12.7       Waiver and Amendment. Except as otherwise provided herein, the provisions of this Agreement may be waived, altered, amended, restated, supplemented or repealed, in whole or in part, only upon the mutual written agreement of the Issuer and Purchasers acquiring in the aggregate a majority of the Purchased Shares purchased pursuant to this Agreement and if any such amendment, modification, restatement or supplement would adversely affect the rights or increase the obligations of any Purchaser hereunder, the approval of such Purchaser will be required for such amendment, modification, restatement or supplement. This Section 12.7 shall not be amended, modified, restated or supplemented without the written approval of 100% of the Purchasers. No waiver of any provision of this Agreement shall be valid unless in writing and signed by the party against who that waiver is sought to be enforced.

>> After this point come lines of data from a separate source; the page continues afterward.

(** The values a branch places in its JSX as children and that are not
    strings by construction: [{msg.text}] of every chat message, the
    three counts [{availability.Deluxe}], ... under
    [availability &&], and [{paySummary.currency}] and
    [{paySummary.orderId}] under [paySummary &&]. *)
Definition children (s : Chatbot.state) (v : view) : list JS.value :=
  match v with
  | ChatPanel => map Chatbot.text (Chatbot.chatMessages s)
  | BookingPanel =>
      ((if JS.truthy (Chatbot.availability s)
        then [ JS.opt (Chatbot.availability s) "Deluxe";
               JS.opt (Chatbot.availability s) "Suite";
               JS.opt (Chatbot.availability s) "Standard" ]
        else [])
       ++ match Chatbot.paySummary s with
          | Some p => [ Chatbot.currency p; Chatbot.orderId p ]
          | None => []
          end)%list
  | Spinner | Menu | RoomServicePanel | FaqPanel => []
  end.

Definition renders (c : JS.value) : bool :=
  match JS.child c with
  | Some _ => true
  | None => false
  end.

(** The render: the selected branches, or [None] when React throws
    because a child of a selected branch is a plain object. *)
Definition render (s : Chatbot.state) : option (list view) :=
  if forallb renders (flat_map (children s) (selected s))
  then Some (selected s)
  else None.

(** The backend answers a question with an object where the text of
    the reply is expected. *)
Definition object_reply : list Chatbot.event :=
  example_question ++
  [ Chatbot.User Chatbot.ClickChatSend;
    Chatbot.Env (Settle 0 (Resolved
      (JS.Obj [("response", JS.Obj [("text", JS.Str "Yes, it is.")])]))) ].

(** While the spinner shows, nothing has happened yet: the cells are the
    initial ones and at most the ping is pending. *)
Definition dormant (w : World Chatbot.state) : Prop :=
  ui w = Chatbot.initial
  /\ scripts w = []
  /\ widgets w = []
  /\ (inflight w = [] \/ inflight w = inflight (Chatbot.mounted true)).

(** The two reset helpers of [Chatbot], which nothing calls.
    [resetRoomServiceUI] names two setters ([setGuestPhone],
    [setRoomRequestText]) that the component does not declare; reading
    an undeclared name throws before the optional call is tried. *)
Definition resetBookingUI : Task Chatbot.state :=
  SetState (Chatbot.setEmail "")
  (SetState (Chatbot.setRoomType "Deluxe")
  (SetState (Chatbot.setCheckIn "")
  (SetState (Chatbot.setCheckOut "")
  (SetState (Chatbot.setAvailability JS.Null)
  (* payment-related *)
  (SetState (Chatbot.setPaySummary None)
  (SetState (Chatbot.setBookingSuccess "")
  (SetState (Chatbot.setIsBookingLoading false)
  (SetState (Chatbot.setIsCheckingLoading false) Done)))))))).

Definition ReferenceError (name : string) : JS.error :=
  JS.Error (name ++ " is not defined").

Definition resetRoomServiceUI : Task Chatbot.state :=
  SetState (Chatbot.setRoomNumber "")
  (Throw (ReferenceError "setGuestPhone")).

(** The FAQ list is open. *)
Definition example_faqs : list Chatbot.event :=
  [ Chatbot.Env (Settle 0 (Resolved JS.Null));
    Chatbot.User (Chatbot.OpenSection Chatbot.FAQs) ].


(* ================================================================== *)
(** ** The JavaScript primitives on examples *)

Example trim_strips_both_ends : JS.trim "  late check-out  " = "late check-out".
Proof. reflexivity. Qed.

Example trim_of_white_space :
  JS.trim (JS.of_bytes [32; 9; 226; 128; 131; 10; 194; 160]) = "".
Proof. reflexivity. Qed.

Example trim_keeps_inner_bytes :
  JS.trim (JS.of_bytes [32; 226; 130; 185; 32]) = JS.of_bytes [226; 130; 185].
Proof. reflexivity. Qed.

Example toFixed_pads_small_amounts : JS.div100_toFixed2 5 = "0.05".
Proof. reflexivity. Qed.

Example toFixed_keeps_the_sign : JS.div100_toFixed2 (-12345) = "-123.45".
Proof. reflexivity. Qed.

Example toFixed_of_zero : JS.amount_text (JS.Num 0) = Some "0.00".
Proof. reflexivity. Qed.

Example detail_wins_over_message :
  Chatbot.booking_alert
    (JS.mkError "Request failed with status code 409"
                (JS.Obj [("detail", JS.Str "Room not available")]))
  = "Room not available".
Proof. reflexivity. Qed.

Example message_when_no_response :
  Chatbot.booking_alert (JS.Error "Network Error") = "Network Error".
Proof. reflexivity. Qed.

(* ================================================================== *)
(** ** Facts about the event loop *)

Lemma some_eq {A : Type} (a b : A) : Some a = Some b -> a = b.
Proof. congruence. Qed.

Section AsyncFacts.

Context {St : Type}.

Lemma take_out_last {A : Type} (l : list A) (x : A) :
  take_out (length l) (l ++ [x]) = Some (x, l).
Proof.
  induction l as [|y l IH]; cbn; [reflexivity|].
  now rewrite IH.
Qed.

(** The call issued last settles: its continuation runs in the world
    that remains. *)
Lemma settle_last (u : St) g fl sc wd lg r k res :
  deliver (Settle (length fl) res) (mkWorld u g (fl ++ [(r, k)]) sc wd lg)
  = Some (run (k res) (mkWorld u g fl sc wd lg)).
Proof.
  unfold deliver; cbn [inflight ui window_Razorpay scripts widgets log].
  now rewrite take_out_last.
Qed.

End AsyncFacts.

(** *** White space *)

Lemma strip_blank (l : list nat) :
  blank l -> forall fuel, length l <= fuel -> JS.strip fuel JS.white_space l = [].
Proof.
  induction 1 as [|t l Ht _ IH]; intros fuel Hfuel.
  - destruct fuel; reflexivity.
  - assert (Hlen : exists n, fuel = S n /\ length l <= n
                             /\ JS.drop_any JS.white_space (t ++ l) = Some l).
    { cbn in Ht.
      repeat (destruct Ht as [<- | Ht];
              [ cbn in Hfuel; destruct fuel as [|n]; [lia|];
                exists n; split; [reflexivity | split; [lia | reflexivity]] | ]).
      contradiction. }
    destruct Hlen as (n & -> & Hn & Hdrop).
    cbn [JS.strip]. rewrite Hdrop. now apply IH.
Qed.

Lemma trim_blank (s : string) : blank (JS.bytes s) -> JS.trim s = "".
Proof.
  intros H. unfold JS.trim, JS.trim_start.
  rewrite (strip_blank _ H) by lia. reflexivity.
Qed.

(** *** Handlers in closed form *)

(** [goHome] resets the booking and room-service cells and the section,
    and leaves the chat log, the chat input and the open FAQ alone. *)
Lemma goHome_run (w : World Chatbot.state) :
  run Chatbot.goHome w
  = mkWorld
      (Chatbot.mkState None (Chatbot.chatMessages (ui w))
         (Chatbot.currentInput (ui w)) "" "" "" false "" "Deluxe" "" "" ""
         JS.Null (Chatbot.openFAQ (ui w)) false false false None
         (Chatbot.loading (ui w)))
      (window_Razorpay w) (inflight w) (scripts w) (widgets w) (log w).
Proof. destruct w as [[] g fl sc wd lg]. vm_compute. reflexivity. Qed.

(** Symbolic execution of a handler: unfold the event loop and the
    control-flow combinators, leave the cells and the values alone. *)
Ltac exec :=
  lazy [negb orb andb run try_finally try_catch await seq note
        ui window_Razorpay inflight scripts widgets log
        options on_success on_dismiss].

Lemma obj_of_opt (v : JS.value) (k : string) :
  JS.opt v k <> JS.Undefined -> exists fs, v = JS.Obj fs.
Proof. destruct v; cbn; try congruence; eauto. Qed.

(** Follow a handler run on its own through every branch that depends on
    what the surroundings answer. *)
Ltac follow :=
  lazy [negb orb andb complete try_finally try_catch await seq
        member destructure loadRazorpay fst snd].

Ltac branch :=
  match goal with
  | |- context [match answer ?env ?r with _ => _ end] =>
      destruct (answer env r) as [?data|?e] eqn:?
  | |- context [if JS.truthy ?v then _ else _] => destruct (JS.truthy v) eqn:?
  | |- context [if JS.nullish ?v then _ else _] => destruct (JS.nullish v) eqn:?
  | |- context [if script_loads ?env then _ else _] =>
      destruct (script_loads env) eqn:?
  | |- context [if script_defines_sdk ?env then _ else _] =>
      destruct (script_defines_sdk env) eqn:?
  | |- context [if ?b then _ else _] => is_var b; destruct b
  end.

Ltac paths := follow; repeat (branch; follow).

(** *** Invariants of the cells *)

Section TakeOut.

Context {A : Type}.

Lemma take_out_Forall (P : A -> Prop) (i : nat) (l rest : list A) (x : A) :
  take_out i l = Some (x, rest) -> Forall P l -> P x /\ Forall P rest.
Proof.
  revert i rest. induction l as [|y l IH]; intros i rest Ht Hall.
  - destruct i; discriminate.
  - inversion Hall as [|? ? Hy Hl]; subst.
    destruct i as [|j]; cbn in Ht.
    + apply some_eq in Ht. inversion Ht; subst. now split.
    + destruct (take_out j l) as [[z r']|] eqn:E; [|discriminate].
      apply some_eq in Ht. inversion Ht; subst.
      destruct (IH j r' E Hl) as [Hz Hr]. split; [exact Hz|].
      now constructor.
Qed.

Lemma take_out_nth (i : nat) (l rest : list A) (x : A) :
  take_out i l = Some (x, rest) -> nth_error l i = Some x.
Proof.
  revert i rest. induction l as [|y l IH]; intros i rest Ht.
  - destruct i; discriminate.
  - destruct i as [|j]; cbn in Ht |- *.
    + apply some_eq in Ht. now inversion Ht.
    + destruct (take_out j l) as [[z r']|] eqn:E; [|discriminate].
      apply some_eq in Ht. inversion Ht; subst. exact (IH j r' E).
Qed.

End TakeOut.

Section ObeyingFacts.

Context {St : Type}.
Variable I : St -> Prop.
Variable exempt : request -> outcome -> bool.

Lemma run_obeys (t : Task St) :
  forall w, obeys I exempt t -> world_obeys I exempt w ->
            world_obeys I exempt (run t w).
Proof.
  induction t as [ | e | r k IH | k IH | k IH | o k IH | f k IH | o h _ d k IH ];
    intros w Ht (HI & Hfl & Hsc & Hwd); cbn [run].
  - repeat split; assumption.
  - repeat split; assumption.
  - repeat split; cbn; try assumption.
    apply Forall_app; split; [assumption|].
    constructor; [|constructor]. exact Ht.
  - repeat split; cbn; try assumption.
    apply Forall_app; split; [assumption|].
    constructor; [|constructor]. exact Ht.
  - apply IH; [apply Ht|]. repeat split; assumption.
  - apply IH; [exact Ht|]. repeat split; assumption.
  - destruct Ht as [Hf Hk]. apply IH; [exact Hk|].
    repeat split; cbn; try assumption. now apply Hf.
  - destruct Ht as (Hh & Hd & Hk). apply IH; [exact Hk|].
    repeat split; cbn; try assumption.
    apply Forall_app; split; [assumption|].
    constructor; [|constructor]. split; assumption.
Qed.
Definition decimalOf (s n k : Z) : Q := (inject_Z s * 10 ^ (n - k))%Q.

Definition roundTrips (d : Q) (s n k : Z) : bool :=
  match nearestDouble (decimalOf s n k) with
  | Some d' => Qeq_bool d' d
  | None => false
  end.

(** The numerals of [k] digits that are read back as [d]: the two next to
    [d], for the decimal exponent of [d] and the one above it. *)
Definition candidates (d : Q) (n0 k : Z) : list (Z * Z) :=
  filter (fun c => (10 ^ (k - 1) <=? fst c) && (fst c <? 10 ^ k)
                   && roundTrips d (fst c) (snd c) k)
    (flat_map (fun n => let below := Qfloor (d / 10 ^ (n - k)) in
                        [(below, n); (below + 1, n)])
       [n0; n0 + 1]).

Definition closer (d : Q) (k : Z) (c1 c2 : Z * Z) : Z * Z :=
  let distance c := Qabs (decimalOf (fst c) (snd c) k - d) in
  match (distance c1 ?= distance c2)%Q with
  | Lt => c1
  | Gt => c2
  | Eq => if Z.even (fst c1) then c1 else c2
  end.

Fixpoint shortestFrom (fuel : nat) (d : Q) (n0 k : Z) : option (Z * Z * Z) :=
  match fuel with
  | O => None
  | S fuel' =>
      match candidates d n0 k with
      | c :: cs =>
          let best := fold_left (closer d k) cs c in
          Some (fst best, snd best, k)
      | [] => shortestFrom fuel' d n0 (k + 1)
      end
  end.

(** The digits, the decimal exponent and the number of digits of a positive
    double.  Seventeen digits tell any two doubles apart, so the search ends
    with a numeral. *)
Definition shortestDecimal (d : Q) : option (Z * Z * Z) :=
  shortestFrom 17 d (ilog10 d + 1) 1.

(** The text of a number: a plain decimal numeral, given by its value, or a
    text that is none (exponent notation; [Infinity] and [NaN] for the
    numbers that are not finite). *)
Inductive NumberText :=
| DecimalText (value : Q)
| OtherText.

Definition negateText (t : NumberText) : NumberText :=
  match t with
  | DecimalText value => DecimalText (- value)
  | OtherText => OtherText
  end.

Definition toString (x : Q) : NumberText :=
  if Qeq_bool x 0 then DecimalText 0
  else
    match shortestDecimal (Qabs x) with
    | Some (s, n, k) =>
        if (-6 <? n) && (n <=? 21)
        then DecimalText (if Qle_bool 0 x then decimalOf s n k
                          else - decimalOf s n k)
        else OtherText
    | None => OtherText
    end.

(** ** Currency converter *)

(** Modelled from the spec: [parseEther] belongs to the [viem] package, not to
    the repository.  The spec gives it 18-decimal fixed-point semantics: the
    amount in ether as a count of wei.  The digits past the eighteenth are
    rounded to the nearest wei, on the magnitude.  It reads a signed decimal
    numeral and throws on any other text. *)
Definition parseEther (ethAmount : Q) : Z :=
  let scaled := (Qabs ethAmount * inject_Z (10 ^ 18) + (1 # 2))%Q in
  Z.sgn (Qnum ethAmount) * Qfloor scaled.

(** [parseEther((usdAmount / ethPriceUsd).toString())]: the quotient of two
    numbers, its text, and the text read as ether.  [parseEther] throws when
    the quotient is not finite and when its text is in exponent notation. *)
Definition usdToWei (st : BotState) (usdAmount : Q) : option Z :=
  match quotient usdAmount (ethPriceUsd st) with
  | None => None
  | Some ethAmount =>
      match toString ethAmount with
      | DecimalText text => Some (parseEther text)
      | OtherText => None
      end
  end.

(** ** Duration strings *)

Definition isDigit (c : ascii) : bool :=
  ((48 <=? nat_of_ascii c) && (nat_of_ascii c <=? 57))%nat.

(** [[hdm]] under the [i] flag. *)
Definition isUnit (c : ascii) : bool :=
  existsb (Ascii.eqb c) ["h"; "d"; "m"; "H"; "D"; "M"]%char.

(** The longest prefix of digits and what follows it. *)
Fixpoint spanDigits (s : string) : string * string :=
  match s with
  | EmptyString => (EmptyString, EmptyString)
  | String c s' =>
      if isDigit c then
        let (ds, rest) := spanDigits s' in (String c ds, rest)
      else (EmptyString, s)
  end.

(** [durationStr.match(/^(\d+)([hdm])$/i)]: the two captured groups.  The
    unit is no digit, so the first group is the whole run of leading
    digits. *)
Definition matchDuration (durationStr : string) : option (string * ascii) :=
  match spanDigits durationStr with
  | (EmptyString, _) => None
  | (ds, String u EmptyString) => if isUnit u then Some (ds, u) else None
  | (_, _) => None
  end.
(** Reading the leaves out one after the other, stopping at the first
    exception. *)
Fixpoint read_leaves (leaves : list Module) (st : Lists) : outcome :=
  match leaves with
  | [] => (st, None)
  | leaf :: rest =>
    match measure leaf st with
    | (st', None) => read_leaves rest st'
    | (st', Some e) => (st', Some e)
    end
  end.

(** A leaf has received a profiling forward pass when both of its recorders
    hold at least one sample. *)
Definition profiled (m : Module) : bool :=
  match m with
  | WrapperModule _ r1 r2 => (0 <? cum_samples r1) && (0 <? cum_samples r2)
  | Plain _ _ => false
  end.

(** A wrapped leaf that never received a forward pass: both recorders are
    as they were built. *)
Definition never_profiled (m : Module) : bool :=
  match m with
  | WrapperModule _ r1 r2 => (cum_samples r1 =? 0) && (cum_samples r2 =? 0)
  | Plain _ _ => false
  end.

(* ===================================================================== *)
(** ** Tensors, loaders and Python values *)
(* ===================================================================== *)

(** A dense tensor: its shape, the byte width of one element and the
    elements in row-major order. *)
Record Tensor : Type := mkTensor {
  dims : list Z;
  itemsize : Z;
  elements : list Z
}.

(** [t.numpy().nbytes]: element count times element width. *)
Definition nbytes (t : Tensor) : Z := fold_right Z.mul 1 (dims t) * itemsize t.

(** One item of a data loader: the input batch and the labels, one label
    per sample. *)
Definition Batch : Type := Tensor * list Z.
Definition Loader : Type := list Batch.

(** The model object the driver works with: the module tree and the
    parameters [state_dict()] returns. *)
Record Model : Type := mkModel {
  net : Module;
  weights : gmap string (list Z)
}.

(** The YAML configuration, as far as this file reads it. *)
Record Config : Type := mkConfig {
  experiment_name : string;
  model_type_of : string;
  input_shape : list Z
}.

(** Python values that are passed around untyped. *)
Inductive pyval : Type :=
  | VStr (s : string)
  | VInt (z : Z)
  | VFloat (q : Q)
  | VStateDict (sd : gmap string (list Z))
  | VModel (m : Model)
  | VLoader (l : Loader)
  | VCriterion
  | VDevice (d : string).

(** The command line arguments [run] and its callees read. *)
Record Args : Type := mkArgs {
  arg_config : string;
  arg_ckpt : string;
  arg_epoch : Z;
  arg_interval : Z;
  arg_ae : option string;
  arg_init : bool;
  arg_evaluate : bool
}.

(** The collaborators outside this file: the numeric forward and training
    computations, [utils.module_util], [utils.caltech_util],
    [utils.module_wrap_util.wrap_all_child_modules], [ae_runner] and YAML
    loading.  Each may raise. *)
Record Externals : Type := mkExternals {
  forward : Model → Tensor → result (Model * list Z);
  train : Model → Loader → Z → string → Z → result Model;
  yaml_load : string → result Config;
  get_autoencoder : Config → result Model;
  ae_resume_from_ckpt : Model → Config → string → result Model;
  get_data_loaders : Args → option Model → Config → result (Loader * Loader * Loader);
  get_model : string → Config → result Model;
  wrap_all_child_modules : Model → result Model;
  cuda_is_available : bool
}.

(* ===================================================================== *)
(** ** test *)
(* ===================================================================== *)

(** Python's true division of two integers (the quotient as a rational). *)
Definition truediv (a b : Z) : result Q :=
  if b =? 0 then Raise ZeroDivisionError
  else Ok ((a * Z.sgn b) # Z.to_pos (Z.abs b)).

(** [predicted.eq(targets).sum().item()] *)
Fixpoint count_eq (predicted targets : list Z) : Z :=
  match predicted, targets with
  | p :: ps, t :: ts => (if p =? t then 1 else 0) + count_eq ps ts
  | _, _ => 0
  end.

(** The local variables of [test] that the loop updates. *)
Record Counters : Type := mkCounters {
  cnt_model : Model;
  cnt_correct : Z;
  cnt_total : Z;
  cnt_bandwidth : Z
}.

(** The [for] loop of [test] over the batches of the loader. *)
Fixpoint test_loop (X : Externals) (test_loader : Loader) (c : Counters)
    : result Counters :=
  match test_loader with
  | [] => Ok c
  | (inputs, targets) :: rest =>
    let bandwidth := cnt_bandwidth c + nbytes inputs in
    do (model', predicted) <- forward X (cnt_model c) inputs;
    let total := cnt_total c + Z.of_nat (List.length targets) in
    let correct := cnt_correct c + count_eq predicted targets in
    test_loop X rest (mkCounters model' correct total bandwidth)
  end.

(** [test(model, test_loader, device, data_type)]: the accuracy and the
    average input bandwidth, with the model as the forward passes left it. *)
Definition test (X : Externals) (model : Model) (test_loader : Loader)
    (device data_type : string) : result (Model * Q * Q) :=
  do c <- test_loop X test_loader (mkCounters model 0 0 0);
  do acc <- truediv (100 * cnt_correct c) (cnt_total c);
  do avg <- truediv (cnt_bandwidth c) (cnt_total c);
  Ok (cnt_model c, acc, avg).

(** Binding positional arguments to the parameters of a [def]: more
    arguments than parameters, or fewer than the parameters without a
    default, is a [TypeError]; missing trailing arguments take their
    defaults. *)
Definition bind_positional (nparams : nat) (defaults args : list pyval)
    : result (list pyval) :=
  if (nparams <? List.length args)%nat then Raise TypeError
  else if (List.length args <? nparams - List.length defaults)%nat then Raise TypeError
  else Ok (args ++ drop (List.length args - (nparams - List.length defaults)) defaults).

(** A call [test(...)] with positional arguments: the signature is
    [test(model, test_loader, device, data_type='Test')].  Bound values of
    another kind than the body expects end in an attribute lookup that
    fails. *)
Definition call_test (X : Externals) (args : list pyval) : result (Model * Q * Q) :=
  do bound <- bind_positional 4 [VStr "Test"] args;
  match bound with
  | [VModel model; VLoader test_loader; VDevice device; VStr data_type] =>
    test X model test_loader device data_type
  | _ => Raise AttributeError
  end.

No failure or delay on the part of any of the parties in exercising any right, power or privilege hereunder, and no course of dealing between or among any of the parties, shall operate as a waiver of any right, power or privilege hereunder. No single or partial exercise of any right, power or privilege hereunder shall preclude any other or further exercise thereof or the exercise of any other right, power or privilege hereunder. No notice to or demand on any of the parties in any case shall entitle such party to any other or further notice or demand in similar or other circumstances or constitute a waiver of the rights of any party to any other or further action in any circumstances without notice or demand.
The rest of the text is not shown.